■ **Task prompt**
Quote the entries below from the line with "(<[name := value]> resolved)" through the line with "ComponentID : string;", both ends included, and only those lines.
- Opening Delimiter -
(** The two loops run over maps: which of several missing or wrong bindings the error
    names depends on the order. *)
Definition binding_error (name : string) (b : VariableBinding) : option string :=
  if bool_decide (b.(VariableBinding.SourceType) = SourceTypeLiteral) then None
  else if bool_decide (b.(VariableBinding.SourceType) = SourceTypeEnv) ||
          bool_decide (b.(VariableBinding.SourceType) = SourceTypeSecret)
  then if bool_decide (b.(VariableBinding.SourceRef) = "")
       then Some ("variable " +:+ quote name +:+ ": source reference required for type " +:+
                  b.(VariableBinding.SourceType))
       else None
  else Some ("variable " +:+ quote name +:+ ": invalid source type " +:+ quote b.(VariableBinding.SourceType)).

Definition validateBindings (playbook : Playbook) (bindings : gmap string VariableBinding) : svc State unit :=
  required <- ask (λ s, Ok (required_variables playbook s)) ;;
  sfor (range required) (λ _ kv,
    guard (bool_decide (bindings !! kv.1 = None)) (Errorf ("required variable " +:+ quote kv.1 +:+ " not bound"))) ;;;
  sfor (range bindings) (λ _ kv,
    match binding_error kv.1 kv.2 with Some e => throw (Errorf e) | None => sret tt end).

Definition checkRawApprovals (playbook : Playbook) : svc State unit :=
  sfor playbook.(Playbook.Steps) (λ _ step,
    component <- ask (λ s, Ok (step_component step s)) ;;
    match component with
    | None => sret tt
    | Some component =>
        if component.(RecipeComponent.IsRaw) then
          approval <- attempt (ask (GetRawApproval component.(RecipeComponent.ID))) ;;
          match approval with
          | Ok _ => sret tt
          | _ => throw (Errorf ("RAW component " +:+ quote step.(PlaybookStep.ComponentRef) +:+
                                " requires admin approval before activation"))
          end
        else sret tt
    end).

(** The binding of a name, as it is stored. *)
Definition to_stored (activationID name : string) (b : VariableBinding) : PlaybookVariableBinding :=
  PlaybookVariableBinding.mk "" activationID name b.(VariableBinding.SourceType)
    b.(VariableBinding.SourceRef) b.(VariableBinding.LiteralValue).

(** [for name, binding := range bindings { CreateVariableBinding(...) }]; [xid i] is the
    identifier made in turn [i]. *)
Definition create_bindings (activationID : string) (bindings : gmap string VariableBinding) (now : time)
    (xid : nat → string) : svc State unit :=
  sfor (range bindings) (λ i kv,
    on_error (wrapf ("failed to create binding for " +:+ quote kv.1))
      (CreateVariableBinding (Some (to_stored activationID kv.1 kv.2)) now (xid i)) ;;;
    sret tt).

(** The second half of [Activate]: an activation the project already has is removed. *)
Definition remove_existing (projectID : string) (now : time) : svc State unit :=
  existing <- attempt (ask (GetPlaybookActivation projectID)) ;;
  match existing with
  | Ok existing =>
      on_error (wrapf "failed to remove existing activation")
        (DeletePlaybookActivation existing.(PlaybookActivation.ID) now)
  | _ => sret tt
  end.

Definition Activate (projectID playbookID : string) (bindings : gmap string VariableBinding)
    (userID : option string) (now : time) (xid : string) (xids : nat → string) : svc State PlaybookActivation :=
  playbook <- on_error (wrapf "playbook not found") (ask (GetPlaybookByID playbookID)) ;;
  validateBindings playbook bindings ;;;
  checkRawApprovals playbook ;;;
  remove_existing projectID now ;;;
  activation <- CreatePlaybookActivation
                  (Some (PlaybookActivation.mk "" projectID playbookID now userID [])) now xid ;;
  create_bindings activation.(PlaybookActivation.ID) bindings now xids ;;;
  sret activation.

Definition Deactivate (projectID : string) (now : time) : svc State unit :=
  existing <- on_error (wrapf "failed to get activation") (ask (GetPlaybookActivation projectID)) ;;
  DeletePlaybookActivation existing.(PlaybookActivation.ID) now.

Definition GetActive (projectID : string) : svc State PlaybookActivation :=
  activation <- ask (GetPlaybookActivation projectID) ;;
  bindings <- ask (GetVariableBindings activation.(PlaybookActivation.ID)) ;;
  sret {| activation with PlaybookActivation.Bindings := bindings |}.

Definition GetActiveWithPlaybook (projectID : string) : svc State (PlaybookActivation * Playbook) :=
  activation <- GetActive projectID ;;
  playbook <- on_error (wrapf "playbook not found") (ask (GetPlaybookByID activation.(PlaybookActivation.PlaybookID))) ;;
  sret (activation, playbook).

Definition ListByPlaybook (playbookID : string) : svc State (list PlaybookActivation) :=
  ask (ListActivationsByPlaybook playbookID).

Definition UpdateBindings (activationID : string) (bindings : gmap string VariableBinding) (now : time)
    (xids : nat → string) : svc State unit :=
  activation <- on_error (wrapf "activation not found") (ask (GetPlaybookActivationByID activationID)) ;;
  playbook <- on_error (wrapf "playbook not found") (ask (GetPlaybookByID activation.(PlaybookActivation.PlaybookID))) ;;
  validateBindings playbook bindings ;;;
  existing <- ask (GetVariableBindings activationID) ;;
  sfor existing (λ _ b,
    on_error (wrapf ("failed to delete binding " +:+ b.(PlaybookVariableBinding.ID)))
      (DeleteVariableBinding b.(PlaybookVariableBinding.ID) now)) ;;;
  create_bindings activationID bindings now xids.

(** [envGetter] and [secretGetter] may be nil. *)
Definition resolve_binding (envGetter : option (string → string))
    (secretGetter : option (string → result string)) (resolved : gmap string string)
    (b : PlaybookVariableBinding) : result (gmap string string) :=
  let name := b.(PlaybookVariableBinding.VariableName) in
  let ref := b.(PlaybookVariableBinding.SourceRef) in
  let typ := b.(PlaybookVariableBinding.SourceType) in
  if bool_decide (typ = SourceTypeLiteral)
  then Ok (<[name := b.(PlaybookVariableBinding.LiteralValue)]> resolved)
  else if bool_decide (typ = SourceTypeEnv)
  then Ok (match envGetter with Some get => <[name := get ref]> resolved | None => resolved end)
  else if bool_decide (typ = SourceTypeSecret)
  then match secretGetter with
       | Some get =>
           match get ref with
           | Ok value => Ok (<[name := value]> resolved)
           | Err e => Err (wrapf ("failed to resolve secret " +:+ quote ref) e)
           | Panic => Panic
           end
       | None => Ok resolved
       end
  else Err (Errorf ("unknown source type: " +:+ typ)).

Fixpoint resolve_bindings (envGetter : option (string → string))
    (secretGetter : option (string → result string)) (resolved : gmap string string)
    (bs : list PlaybookVariableBinding) : result (gmap string string) :=
  match bs with
  | [] => Ok resolved
  | b :: bs' =>
      rbind (resolve_binding envGetter secretGetter resolved b) (λ r, resolve_bindings envGetter secretGetter r bs')
  end.

Definition ResolveVariables (activationID : string) (envGetter : option (string → string))
    (secretGetter : option (string → result string)) : svc State (gmap string string) :=
  bindings <- ask (GetVariableBindings activationID) ;;
  ask (λ _, resolve_bindings envGetter secretGetter ∅ bindings).

End service.
End Activation.

(** * RawApprovalService *)

Module ApprovalStatus.
Record ApprovalStatus := mk {
  ComponentID : string;
  IsRaw : bool;
  IsApproved : bool;
  ApprovedBy : string;
  ApprovedAt : option time;
  ApprovalNote : string
}.
End ApprovalStatus.
Abbreviation ApprovalStatus := ApprovalStatus.ApprovalStatus.

Module Approval.

Definition RequiresApproval (componentID : string) : svc State bool :=
  component <- ask (GetRecipeComponentByID componentID) ;;
  if component.(RecipeComponent.IsRaw) then
    approval <- attempt (ask (GetRawApproval componentID)) ;;
    sret (match approval with Ok _ => false | _ => true end)
  else sret false.

Definition audit_entry (action componentID details : string) : AuditEntry :=
  AuditEntry.mk "" 0 "raw_approval" "" action "component" componentID "" details "" "".

Definition component_name (c : RecipeComponent) : string :=
  c.(RecipeComponent.Namespace) +:+ ":" +:+ c.(RecipeComponent.Slug).

(** The entries given to the audit service, when there is one; its errors are ignored. *)
Definition Approve (audited : bool) (componentID adminUserID note : string) (now : time) (xid : string)
    : svc State (list AuditEntry) :=
  component <- on_error (wrapf "component not found") (ask (GetRecipeComponentByID componentID)) ;;
  guard (negb component.(RecipeComponent.IsRaw)) (Errorf "component is not marked as RAW") ;;;
  existing <- attempt (ask (GetRawApproval componentID)) ;;
  guard (match existing with Ok _ => true | _ => false end) (Errorf "component already approved") ;;;
  on_error (wrapf "failed to create approval")
    (CreateRawApproval (Some (RawCommandApproval.mk "" componentID adminUserID now note)) now xid) ;;;
  sret (if audited
        then [audit_entry "raw_component_approved" componentID
                ("user_id=" +:+ adminUserID +:+ ", component=" +:+ component_name component +:+
                 ", note=" +:+ note)]
        else []).

Definition RevokeApproval (audited : bool) (componentID adminUserID : string) (now : time)
    : svc State (list AuditEntry) :=
  component <- on_error (wrapf "component not found") (ask (GetRecipeComponentByID componentID)) ;;
  guard (negb component.(RecipeComponent.IsRaw)) (Errorf "component is not marked as RAW") ;;;
  existing <- attempt (ask (GetRawApproval componentID)) ;;
  guard (match existing with Ok _ => false | _ => true end)
    (Errorf ("no approval found for component " +:+ componentID)) ;;;
  on_error (wrapf "failed to delete approval") (DeleteRawApproval componentID now) ;;;
  sret (if audited
        then [audit_entry "raw_component_revoked" componentID
                ("user_id=" +:+ adminUserID +:+ ", component=" +:+ component_name component)]
        else []).

Definition GetApprovalStatus (componentID : string) : svc State ApprovalStatus :=
  component <- ask (GetRecipeComponentByID componentID) ;;
  if component.(RecipeComponent.IsRaw) then
    approval <- attempt (ask (GetRawApproval componentID)) ;;
    sret (match approval with
          | Ok a => ApprovalStatus.mk componentID true true a.(RawCommandApproval.ApprovedBy)
                      (Some a.(RawCommandApproval.ApprovedAt)) a.(RawCommandApproval.ApprovalNote)
          | _ => ApprovalStatus.mk componentID true false "" None ""
          end)
  else sret (ApprovalStatus.mk componentID false false "" None "").
Lemma rename_confined old new c : SafeRename cwd s old new = inl c → confined base c.
Proof using Hbase Edir.
  unfold SafeRename. destruct (validatePath cwd s old) as [p|] eqn:Ev; [|done].
  destruct (target_path cwd s new) as [q|] eqn:Et; [|done]. intros [= <-].
  apply confined_plain; [|done..]. repeat constructor; [by eapply validatePath_inside|by eapply target_path_inside].
Qed.

Lemma perform_confined op c : perform cwd s op = inl c → confined base c.
Proof using Hbase Edir.
  destruct op; cbn [perform]; first
    [ by apply removal_confined; auto
    | apply mkdir_confined
    | apply symlink_confined
    | apply rename_confined
    | intros (p & Hp & [= <-])%validated_op; by apply confined_plain; [constructor|..]
    | intros (p & Hp & [= <-])%targeted_op; by apply confined_plain; [constructor|..] ].
Qed.

End confinement.

(** ** Relative paths

    A relative path, cleaned, is some number of [..] and then names: where it leads from
    a directory is found by leaving that many levels and going down by those names. *)
Lemma tail_of_drop n (B : list string) : tail (drop n B) = drop (S n) B.
Proof. revert B. induction n as [|n IH]; intros [|x B]; [done..|apply IH]. Qed.

Lemma clean_relative l names n :
  Forall name names → Forall (λ e, free_of slash e = true) l →
  ∃ names' n', foldl (clean_elem false) (names ++ replicate n "..") l = names' ++ replicate n' ".." ∧
    Forall name names' ∧ ∀ B, foldl walk (names ++ drop n B) l = names' ++ drop n' B.
Proof.
  intros Hn Hl. revert names n Hn. induction Hl as [|e l He Hl IH]; intros names n Hn; simpl; [by exists names, n|].
  unfold clean_elem at 2, walk at 2. destruct (bool_decide (e = "") || bool_decide (e = ".")) eqn:E1; [by apply IH|].
  destruct (bool_decide (e = "..")) eqn:E2.
  - destruct Hn as [|x names Hx Hn]; simpl.
    + destruct n as [|n]; simpl.
      * destruct (IH [] 1%nat) as (names' & n' & H1 & H2 & H3); [done|]. exists names', n'. split_and!; [done..|].
        intros B. rewrite <- H3. by destruct B.
      * destruct (IH [] (S (S n))) as (names' & n' & H1 & H2 & H3); [done|]. exists names', n'. split_and!; [done..|].
        intros B. rewrite <- H3. f_equal. apply (tail_of_drop (S n)).
    + rewrite (bool_decide_false (x = "..")) by (by destruct Hx as (_ & _ & ? & _)). by apply IH.
  - apply bool_decide_eq_false in E2. apply (IH (e :: names)). constructor; [|done].
    apply orb_false_iff in E1 as [E0%bool_decide_eq_false E1%bool_decide_eq_false]. by split_and!.
Qed.

Lemma HasPrefix_empty s : HasPrefix s "" = true.
Proof. by destruct s. Qed.

Lemma HasPrefix_true s p : HasPrefix s p = true → ∃ r, s = p +:+ r.
Proof.
  revert s. induction p as [|c p IH]; intros s; [by exists s|]. destruct s as [|d s]; [done|].
  rewrite HasPrefix_String, andb_true_iff, bool_decide_eq_true. intros [-> [r ->]%IH]. by exists r.
Qed.

Lemma free_of_slash a b : free_of slash (a +:+ String slash b) = false.
Proof.
  induction a as [|c a IH]; [done|].
  change (String c a +:+ ?s) with (String c (a +:+ s)). apply not_true_is_false. rewrite free_of_cons, IH.
  by intros [_ ?].
Qed.

Lemma Join_dotdot n l :
  Forall name l →
  let s := Join (replicate n ".." ++ l) "/" in
  HasPrefix s "../" || bool_decide (s = "..") = bool_decide (n ≠ O) ∨ (n = O ∧ l = []).
Proof.
  intros Hl s. destruct n as [|n]; simpl in s.
  - destruct Hl as [|e l He Hl]; [by right|]. left. rewrite (bool_decide_false (0%nat ≠ 0%nat)) by (by intros []).
    destruct He as (_ & _ & Hdd & Hf).
    destruct l as [|e' l].
    + change s with e. rewrite (bool_decide_false (e = "..")) by done. rewrite orb_false_r.
      destruct (HasPrefix e "../") eqn:Hp; [|done]. by apply HasPrefix_true in Hp as [r ->].
    + change s with (Join (e :: e' :: l) "/"). rewrite Join_cons by done.
      change "../" with (".." +:+ String slash "") at 1. rewrite HasPrefix_names by done.
      rewrite bool_decide_false by done. cbn [andb orb]. apply bool_decide_false. intros E.
      apply (f_equal (free_of slash)) in E. by rewrite free_of_slash in E.
  - left. rewrite (bool_decide_true (S n ≠ 0%nat)) by done.
    change s with (Join (".." :: (replicate n ".." ++ l)) "/"). generalize (replicate n ".." ++ l) as k.
    intros [|x k]; [done|].
    rewrite Join_cons by done. change "../" with (".." +:+ String slash "") at 1.
    by rewrite HasPrefix_names, HasPrefix_empty by done.
Qed.

(** [n] levels up, then down by [names]. *)
Lemma relative_shape path :
  IsAbs path = false →
  ∃ n names, Forall name names ∧ Clean path = render false (replicate n ".." ++ reverse names) ∧
    ∀ B, resolve B path = names ++ drop n B.
Proof.
  intros Ha. destruct (clean_relative (split_on slash path) [] 0) as (names & n & H1 & H2 & H3); [done| |].
  { apply Forall_forall. intros e. apply split_on_parts. }
  exists n, names. split_and!; [done| |exact H3]. unfold Clean. rewrite Ha.
  change ([] ++ replicate 0 "..") with (@nil string) in H1. rewrite H1, reverse_app. f_equal. f_equal.
  clear. induction n as [|n IH]; [done|]. cbn [replicate]. rewrite reverse_cons, IH.
  clear. induction n as [|n IH]; [done|]. cbn [replicate]. by rewrite <- IH at 2.
Qed.

Lemma stays_below (names : list string) n :
  (∀ B, Forall name B → within B (names ++ drop n B)) ↔ n = O.
Proof.
  split; [|intros -> B _; exists names; by rewrite drop_0].
  intros Hw. destruct n as [|n]; [done|exfalso].
  assert (∀ x, name x → last names = Some x) as Hl.
  { intros x Hx. destruct (Hw [x]) as [k Hk]; [by constructor|]. rewrite drop_ge, app_nil_r in Hk by (simpl; lia).
    rewrite Hk. apply last_snoc. }
  assert (name "a" ∧ name "b") as [Ha Hb] by (by split; repeat split).
  pose proof (Hl _ Ha). pose proof (Hl _ Hb). congruence.
Qed.

Lemma ValidateRelativePath_spec path :
  ValidateRelativePath path = None ↔
  path ≠ "" ∧ IsAbs path = false ∧ ∀ B, Forall name B → within B (resolve B path).
Proof.
  unfold ValidateRelativePath. case_bool_decide as Hne; [naive_solver|].
  destruct (IsAbs path) eqn:Ha; [naive_solver|].
  destruct (relative_shape path Ha) as (n & names & Hn & Hc & Hr).
  assert ((HasPrefix (Clean path) "../" || bool_decide (Clean path = "..")) = bool_decide (n ≠ O)) as ->.
  { rewrite Hc. destruct (replicate n ".." ++ reverse names) as [|e l] eqn:E.
    - by destruct n.
    - destruct (Join_dotdot n (reverse names)) as [Hj|[-> Hj]]; [by apply Forall_reverse_names| |].
      + cbv zeta in Hj. rewrite E in Hj. exact Hj.
      + by rewrite Hj in E. }
  assert ((∀ B, Forall name B → within B (resolve B path)) ↔ n = O) as ->
    by (rewrite <- (stays_below names); by setoid_rewrite Hr).
  case_bool_decide; naive_solver.
Qed.

(** ** Removing [..] *)

Lemma replace_from_length old k s :
  (0 < String.length old)%nat →
  (String.length (replace_from old "" k s) ≤ String.length s)%nat ∧
  (Contains s old = true → k = O → (String.length (replace_from old "" k s) < String.length s)%nat).
Proof.
  intros Hold. revert k. induction s as [|c s IH]; intros k.
  { split; [done|]. cbn [Contains]. by destruct old; [simpl in Hold; lia|]. }
  cbn [replace_from String.length Contains]. destruct k as [|k].
  - destruct (HasPrefix (String c s) old).
    + destruct (IH (String.length old - 1)%nat) as [IH1 _]. change ("" +:+ ?x) with x. lia.
    + destruct (IH O) as [IH1 IH2]. cbn [String.length orb]. split; [lia|]. intros Hc _. specialize (IH2 Hc eq_refl). lia.
  - destruct (IH k) as [IH1 _]. split; [lia|done].
Qed.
- Closing Delimiter -
■ **Expected output**
           | Ok value => Ok (<[name := value]> resolved)
           | Err e => Err (wrapf ("failed to resolve secret " +:+ quote ref) e)
           | Panic => Panic
           end
       | None => Ok resolved
       end
  else Err (Errorf ("unknown source type: " +:+ typ)).

Fixpoint resolve_bindings (envGetter : option (string → string))
    (secretGetter : option (string → result string)) (resolved : gmap string string)
    (bs : list PlaybookVariableBinding) : result (gmap string string) :=
  match bs with
  | [] => Ok resolved
  | b :: bs' =>
      rbind (resolve_binding envGetter secretGetter resolved b) (λ r, resolve_bindings envGetter secretGetter r bs')
  end.

Definition ResolveVariables (activationID : string) (envGetter : option (string → string))
    (secretGetter : option (string → result string)) : svc State (gmap string string) :=
  bindings <- ask (GetVariableBindings activationID) ;;
  ask (λ _, resolve_bindings envGetter secretGetter ∅ bindings).

End service.
End Activation.

(** * RawApprovalService *)

Module ApprovalStatus.
Record ApprovalStatus := mk {
  ComponentID : string;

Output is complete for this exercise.